# What is expected
Find the line containing "resting ← deref (front lv);" in the records below. Copy exactly that line and each one after it, ending at the line containing "Definition loop_budget (b", and nothing more.

___

(* ===== verification/MatchingEngine.v ===== *)
(** * MatchingEngine: engine/matching_engine.hpp and matching_engine.cpp

    The engine's state and operations, over any [EventSink].

    One read in the source goes through a pointer to a tree node that may
    have been erased: the guard [!level->empty()] of the inner matching loop
    is evaluated again after [remove_order] has emptied, and so destroyed,
    the level.  The C++ standard gives that read no meaning; what it yields
    depends on the allocator.  It is the parameter [freed_empty] of the
    model: [Undefined] is the standard's verdict, [Ok true] is what a freed
    node whose bytes are still intact yields (its [head_] was set to
    [nullptr] just before). *)
From S2P Require Import Prelude Core StdMap OrderPool PriceLevel OrderBook.

(** ** State *)

(** Per-client resting prices: price -> how many of the client's orders rest
    there; both maps ascending, counts [uint32_t]. *)
Record ClientRestingPrices := mkCrp { crp_bids : list (Z * Z); crp_asks : list (Z * Z) }.

Definition crp_side (s : Side) (c : ClientRestingPrices) : list (Z * Z) :=
  match s with Buy => crp_bids c | Sell => crp_asks c end.

Definition crp_set (s : Side) (m : list (Z * Z)) (c : ClientRestingPrices) : ClientRestingPrices :=
  match s with Buy => mkCrp m (crp_asks c) | Sell => mkCrp (crp_bids c) m end.

Record MatchingEngine (Sk : Type) := mkEngine {
  book_ : OrderBook;
  last_accepted_id_ : gmap Z Z;
  client_resting_ : gmap Z ClientRestingPrices;
  next_sequence_ : Z;
  next_trade_sequence_ : Z;
  sink_ : Sk;
  stp_ : StpConfig }.
Arguments mkEngine {Sk} _ _ _ _ _ _ _.
Arguments book_ {Sk} _.
Arguments last_accepted_id_ {Sk} _.
Arguments client_resting_ {Sk} _.
Arguments next_sequence_ {Sk} _.
Arguments next_trade_sequence_ {Sk} _.
Arguments sink_ {Sk} _.
Arguments stp_ {Sk} _.

Definition MatchingEngine_new {Sk} (sink : Sk) (pool_capacity : nat) (stp : StpConfig)
    : MatchingEngine Sk :=
  mkEngine (OrderBook_new pool_capacity) ∅ ∅ 0 0 sink stp.

(** Member assignments. *)
Definition set_book {Sk} (b : OrderBook) (e : MatchingEngine Sk) : MatchingEngine Sk :=
  mkEngine b (last_accepted_id_ e) (client_resting_ e) (next_sequence_ e)
           (next_trade_sequence_ e) (sink_ e) (stp_ e).

Definition set_watermark {Sk} (owner id : Z) (e : MatchingEngine Sk) : MatchingEngine Sk :=
  mkEngine (book_ e) (<[owner := id]> (last_accepted_id_ e)) (client_resting_ e)
           (next_sequence_ e) (next_trade_sequence_ e) (sink_ e) (stp_ e).

Definition set_client_resting {Sk} (m : gmap Z ClientRestingPrices) (e : MatchingEngine Sk)
    : MatchingEngine Sk :=
  mkEngine (book_ e) (last_accepted_id_ e) m (next_sequence_ e)
           (next_trade_sequence_ e) (sink_ e) (stp_ e).

Definition incr_sequence {Sk} (e : MatchingEngine Sk) : MatchingEngine Sk :=
  mkEngine (book_ e) (last_accepted_id_ e) (client_resting_ e)
           (Sequence_incr (next_sequence_ e)) (next_trade_sequence_ e) (sink_ e) (stp_ e).

Definition incr_trade_sequence {Sk} (e : MatchingEngine Sk) : MatchingEngine Sk :=
  mkEngine (book_ e) (last_accepted_id_ e) (client_resting_ e) (next_sequence_ e)
           (TradeSequence_incr (next_trade_sequence_ e)) (sink_ e) (stp_ e).

(** A call on [sink_]. *)
Definition emit {Sk} `{EventSink Sk} (ev : Event) (e : MatchingEngine Sk) : MatchingEngine Sk :=
  mkEngine (book_ e) (last_accepted_id_ e) (client_resting_ e) (next_sequence_ e)
           (next_trade_sequence_ e) (deliver (sink_ e) ev) (stp_ e).

(** ** The self-trade-prevention index *)

(** [++side_map[price]]. *)
Definition count_incr (price : Z) (m : list (Z * Z)) : list (Z * Z) :=
  let m := map_try_emplace Z.ltb price 0 m in
  match map_find price m with
  | Some c => map_update price (wrap32 (c + 1)) m
  | None => m
  end.

Definition crp_rest (owner : Z) (s : Side) (price : Z) (m : gmap Z ClientRestingPrices)
    : gmap Z ClientRestingPrices :=
  let crp := default (mkCrp [] []) (m !! owner) in
  <[owner := crp_set s (count_incr price (crp_side s crp)) crp]> m.

Definition crp_unrest (owner : Z) (s : Side) (price : Z) (m : gmap Z ClientRestingPrices)
    : gmap Z ClientRestingPrices :=
  match m !! owner with
  | None => m
  | Some crp =>
      match map_find price (crp_side s crp) with
      | None => m
      | Some c =>
          let c := wrap32 (c - 1) in
          let side_map := map_update price c (crp_side s crp) in
          let side_map := if Z.eqb c 0 then map_erase price side_map else side_map in
          let crp := crp_set s side_map crp in
          match crp_bids crp, crp_asks crp with
          | [], [] => delete owner m
          | _, _ => <[owner := crp]> m
          end
      end
  end.

Definition index_rest {Sk} (resting : Order) (e : MatchingEngine Sk) : MatchingEngine Sk :=
  if stp_enabled (stp_ e) then
    set_client_resting
      (crp_rest (o_owner resting) (o_side resting) (o_price resting) (client_resting_ e)) e
  else e.

Definition index_unrest {Sk} (resting : Order) (e : MatchingEngine Sk) : MatchingEngine Sk :=
  if stp_enabled (stp_ e) then
    set_client_resting
      (crp_unrest (o_owner resting) (o_side resting) (o_price resting) (client_resting_ e)) e
  else e.

Definition would_self_cross {Sk} (incoming_side : Side) (incoming_owner : Z)
    (limit_price : option Z) (e : MatchingEngine Sk) : bool :=
  match client_resting_ e !! incoming_owner with
  | None => false
  | Some crp =>
      match incoming_side with
      | Buy =>
          match map_begin (crp_asks crp) with
          | None => false
          | Some (lowest_own_ask, _) =>
              match limit_price with None => true | Some p => Z.leb lowest_own_ask p end
          end
      | Sell =>
          match map_rbegin (crp_bids crp) with
          | None => false
          | Some (highest_own_bid, _) =>
              match limit_price with None => true | Some p => Z.leb p highest_own_bid end
          end
      end
  end.

(** ** Matching *)

(** The crossing test of the outer loop: [true] is a [break]. *)
Definition limit_stops (incoming_side : Side) (limit_price : option Z) (level_price : Z) : bool :=
  match limit_price with
  | None => false
  | Some p =>
      match incoming_side with
      | Buy => Z.ltb p level_price
      | Sell => Z.gtb p level_price
      end
  end.

Definition make_trade (incoming_side : Side) (incoming_id : Z) (seq : Z) (resting_id price : Z)
    (fill_qty : Z) (fully_consumed : bool) : Trade :=
  mkTrade seq
    (match incoming_side with Buy => incoming_id | Sell => resting_id end)
    (match incoming_side with Sell => incoming_id | Buy => resting_id end)
    price fill_qty fully_consumed.

Section Matching.
Context {Sk : Type} `{EventSink Sk}.
Variable freed_empty : outcome bool.

(** [level->empty()] in the inner loop's guard. *)
Definition level_is_empty (level : LevelPtr) (b : OrderBook) : outcome bool :=
  match deref_level level b with
  | Ok lv => Ok (level_empty lv)
  | _ => freed_empty
  end.

(** CancelResting: pull the resting order from the book instead of trading. *)
Definition cancel_resting (resting : OrderPtr) (ro : Order) (e : MatchingEngine Sk)
    : outcome (MatchingEngine Sk) :=
  let e := index_unrest ro e in
  b ← remove_order resting (book_ e);
  Ok (emit (EvCancelled (mkCancelled (o_id ro) (o_quantity ro) (o_side ro) (o_price ro)))
           (set_book b e)).

(** One fill against [resting], the front order of [level]. *)
Definition fill_resting (incoming_side : Side) (incoming_id : Z) (level : LevelPtr)
    (resting : OrderPtr) (ro : Order) (remaining : Z) (trades : list Trade)
    (e : MatchingEngine Sk) : outcome (Z * list Trade * MatchingEngine Sk) :=
  let fill_qty := if Z.ltb remaining (o_quantity ro) then remaining else o_quantity ro in
  let fully_consumed := Z.eqb fill_qty (o_quantity ro) in
  let trade := make_trade incoming_side incoming_id (next_trade_sequence_ e) (o_id ro)
                 (o_price ro) fill_qty fully_consumed in
  let e := emit (EvTrade trade) (incr_trade_sequence e) in
  let remaining := Quantity_sub remaining fill_qty in
  mem ← modify (λ o, set_quantity (Quantity_sub (o_quantity o) fill_qty) o)
               resting (mem_of (book_ e));
  let b := set_mem mem (book_ e) in
  lv ← deref_level level b;
  let b := store_level level (reduce_quantity fill_qty lv) b in
  let e := set_book b e in
  e ← (if fully_consumed then
         ro ← load (mem_of b) resting;
         let e := index_unrest ro e in
         b ← remove_order resting (book_ e);
         Ok (set_book b e)
       else Ok e);
  Ok (remaining, trades ++ [trade], e).

(** The inner loop: match against the orders of one level in FIFO order. *)
Fixpoint match_level (fuel : nat) (incoming_side : Side) (incoming_id incoming_owner : Z)
    (stp_cancel_resting : bool) (level : LevelPtr) (remaining : Z) (trades : list Trade)
    (e : MatchingEngine Sk) : outcome (Z * list Trade * MatchingEngine Sk) :=
  match fuel with
  | O => NoFuel
  | S fuel =>
      if negb (Z.ltb 0 remaining) then Ok (remaining, trades, e)
      else
        stop ← level_is_empty level (book_ e);
        if (stop : bool) then Ok (remaining, trades, e)
        else
          lv ← deref_level level (book_ e);
          resting ← deref (front lv);
          ro ← load (mem_of (book_ e)) resting;
          if stp_cancel_resting && Z.eqb (o_owner ro) incoming_owner then
            e ← cancel_resting resting ro e;
            Ok (remaining, trades, e)
          else
            '(remaining, trades, e) ←
              fill_resting incoming_side incoming_id level resting ro remaining trades e;
            match_level fuel incoming_side incoming_id incoming_owner stp_cancel_resting
              level remaining trades e
  end.

(** The outer loop: best opposite level, crossing test, inner loop. *)
Fixpoint match_levels (fuel inner_fuel : nat) (incoming_side : Side)
    (incoming_id incoming_owner : Z) (stp_cancel_resting : bool) (limit_price : option Z)
    (remaining : Z) (trades : list Trade) (e : MatchingEngine Sk)
    : outcome (Z * list Trade * MatchingEngine Sk) :=
  match fuel with
  | O => NoFuel
  | S fuel =>
      if negb (Z.ltb 0 remaining) then Ok (remaining, trades, e)
      else
        match (match incoming_side with Buy => best_ask (book_ e) | Sell => best_bid (book_ e) end) with
        | None => Ok (remaining, trades, e)
        | Some level =>
            lv ← deref_level level (book_ e);
            if limit_stops incoming_side limit_price (price_ lv) then Ok (remaining, trades, e)
            else
              '(remaining, trades, e) ←
                match_level inner_fuel incoming_side incoming_id incoming_owner
                  stp_cancel_resting level remaining trades e;
              match_levels fuel inner_fuel incoming_side incoming_id incoming_owner
                stp_cancel_resting limit_price remaining trades e
        end
  end.

(** Every iteration of either loop but the last takes an order off the book,
    so one more than the pool's capacity is enough for both. *)
Definition loop_budget (b : OrderBook) : nat := S (capacity_ (pool_ b)).

Definition match_against_book (incoming_side : Side) (incoming_id incoming_owner : Z)
    (remaining : Z) (limit_price : option Z) (e : MatchingEngine Sk)
    : outcome (Z * list Trade * MatchingEngine Sk) :=
  let stp_cancel_resting :=
    stp_enabled (stp_ e) && bool_decide (stp_policy (stp_ e) = CancelResting) in
  match_levels (loop_budget (book_ e)) (loop_budget (book_ e)) incoming_side incoming_id
    incoming_owner stp_cancel_resting limit_price remaining [] e.

(** ** The input port *)

Definition reject (r : EngineResult) (id : Z) (e : MatchingEngine Sk)
    : outcome (EngineResponse * MatchingEngine Sk) :=
  Ok (mkResponse r [] 0 id, e).

(** Per-client monotonic ids: at or below the client's watermark is a duplicate. *)
Definition is_duplicate (owner id : Z) (e : MatchingEngine Sk) : bool :=
  match last_accepted_id_ e !! owner with Some w => Z.leb id w | None => false end.

Definition stp_rejects (side : Side) (owner : Z) (limit : option Z) (e : MatchingEngine Sk) : bool :=
  stp_enabled (stp_ e) && bool_decide (stp_policy (stp_ e) = RejectIncoming) &&
  would_self_cross side owner limit e.

Definition submit_limit (order : LimitOrder) (e : MatchingEngine Sk)
    : outcome (EngineResponse * MatchingEngine Sk) :=
  let id := lo_id order in
  if Z.eqb (lo_quantity order) 0 then reject InvalidQuantity id e
  else if Z.leb (lo_price order) 0 then reject InvalidPrice id e
  else if is_duplicate (lo_owner order) id e then reject DuplicateOrderId id e
  else if stp_rejects (lo_side order) (lo_owner order) (Some (lo_price order)) e
  then reject SelfTradePrevented id e
  else if Z.eqb (pool_available (book_ e)) 0 then reject PoolExhausted id e
  else
    let e := set_watermark (lo_owner order) id e in
    let e := emit (EvAccepted (mkAccepted id (lo_side order) (lo_quantity order)
                                          (lo_price order))) e in
    '(remaining, trades, e) ←
      match_against_book (lo_side order) id (lo_owner order) (lo_quantity order)
        (Some (lo_price order)) e;
    e ← (if Z.ltb 0 remaining then
           let order_data := mkOrder id (lo_side order) (lo_price order) remaining
                               (next_sequence_ e) (lo_owner order) None None None in
           let e := incr_sequence e in
           '(_, b) ← add_order order_data (book_ e);
           Ok (index_rest order_data (set_book b e))
         else Ok e);
    Ok (mkResponse Accepted trades remaining id, e).

Definition submit_market (order : MarketOrder) (e : MatchingEngine Sk)
    : outcome (EngineResponse * MatchingEngine Sk) :=
  let id := mo_id order in
  if Z.eqb (mo_quantity order) 0 then reject InvalidQuantity id e
  else if is_duplicate (mo_owner order) id e then reject DuplicateOrderId id e
  else if stp_rejects (mo_side order) (mo_owner order) None e
  then reject SelfTradePrevented id e
  else
    let e := set_watermark (mo_owner order) id e in
    let e := emit (EvAccepted (mkAccepted id (mo_side order) (mo_quantity order) 0)) e in
    '(remaining, trades, e) ←
      match_against_book (mo_side order) id (mo_owner order) (mo_quantity order) None e;
    Ok (mkResponse Accepted trades remaining id, e).

Definition submit (order : NewOrder) (e : MatchingEngine Sk)
    : outcome (EngineResponse * MatchingEngine Sk) :=
  match order with NLimit o => submit_limit o e | NMarket o => submit_market o e end.

Definition cancel (id : Z) (e : MatchingEngine Sk) : outcome (EngineResponse * MatchingEngine Sk) :=
  match find_order id (book_ e) with
  | None => Ok (mkResponse UnknownOrderId [] 0 id, e)
  | Some order =>
      o ← load (mem_of (book_ e)) order;
      let remaining := o_quantity o in
      let side := o_side o in
      let price := o_price o in
      let e := index_unrest o e in
      b ← remove_order order (book_ e);
      let e := emit (EvCancelled (mkCancelled id remaining side price)) (set_book b e) in
      Ok (mkResponse Accepted [] remaining id, e)
  end.

Definition tracked_client_count (e : MatchingEngine Sk) : nat := size (last_accepted_id_ e).
End Matching.

(** Every way out of [submit] without acceptance. *)
Lemma submit_not_accepted {Sk} `{EventSink Sk} freed_empty o (e e' : MatchingEngine Sk) r :
  submit freed_empty o e = Ok (r, e') →
  order_id r = new_order_id o ∧ (status r ≠ Accepted → e' = e ∧ trades r = [] ∧ remaining_qty r = 0).
Proof.
  destruct o as [o|o]; simpl; unfold submit_limit, submit_market, reject; intros E;
    repeat (match goal with H : (if ?b then _ else _) = Ok _ |- _ =>
              destruct b; [inv_ok; by simplify_eq|] end);
    inv_ok; repeat (match goal with p : (_ * _)%type |- _ => destruct p end);
    inv_ok; simplify_eq; simpl in *; done.
Qed.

___

# Your solution
          resting ← deref (front lv);
          ro ← load (mem_of (book_ e)) resting;
          if stp_cancel_resting && Z.eqb (o_owner ro) incoming_owner then
            e ← cancel_resting resting ro e;
            Ok (remaining, trades, e)
          else
            '(remaining, trades, e) ←
              fill_resting incoming_side incoming_id level resting ro remaining trades e;
            match_level fuel incoming_side incoming_id incoming_owner stp_cancel_resting
              level remaining trades e
  end.

(** The outer loop: best opposite level, crossing test, inner loop. *)
Fixpoint match_levels (fuel inner_fuel : nat) (incoming_side : Side)
    (incoming_id incoming_owner : Z) (stp_cancel_resting : bool) (limit_price : option Z)
    (remaining : Z) (trades : list Trade) (e : MatchingEngine Sk)
    : outcome (Z * list Trade * MatchingEngine Sk) :=
  match fuel with
  | O => NoFuel
  | S fuel =>
      if negb (Z.ltb 0 remaining) then Ok (remaining, trades, e)
      else
        match (match incoming_side with Buy => best_ask (book_ e) | Sell => best_bid (book_ e) end) with
        | None => Ok (remaining, trades, e)
        | Some level =>
            lv ← deref_level level (book_ e);
            if limit_stops incoming_side limit_price (price_ lv) then Ok (remaining, trades, e)
            else
              '(remaining, trades, e) ←
                match_level inner_fuel incoming_side incoming_id incoming_owner
                  stp_cancel_resting level remaining trades e;
              match_levels fuel inner_fuel incoming_side incoming_id incoming_owner
                stp_cancel_resting limit_price remaining trades e
        end
  end.

(** Every iteration of either loop but the last takes an order off the book,
    so one more than the pool's capacity is enough for both. *)
Definition loop_budget (b : OrderBook) : nat := S (capacity_ (pool_ b)).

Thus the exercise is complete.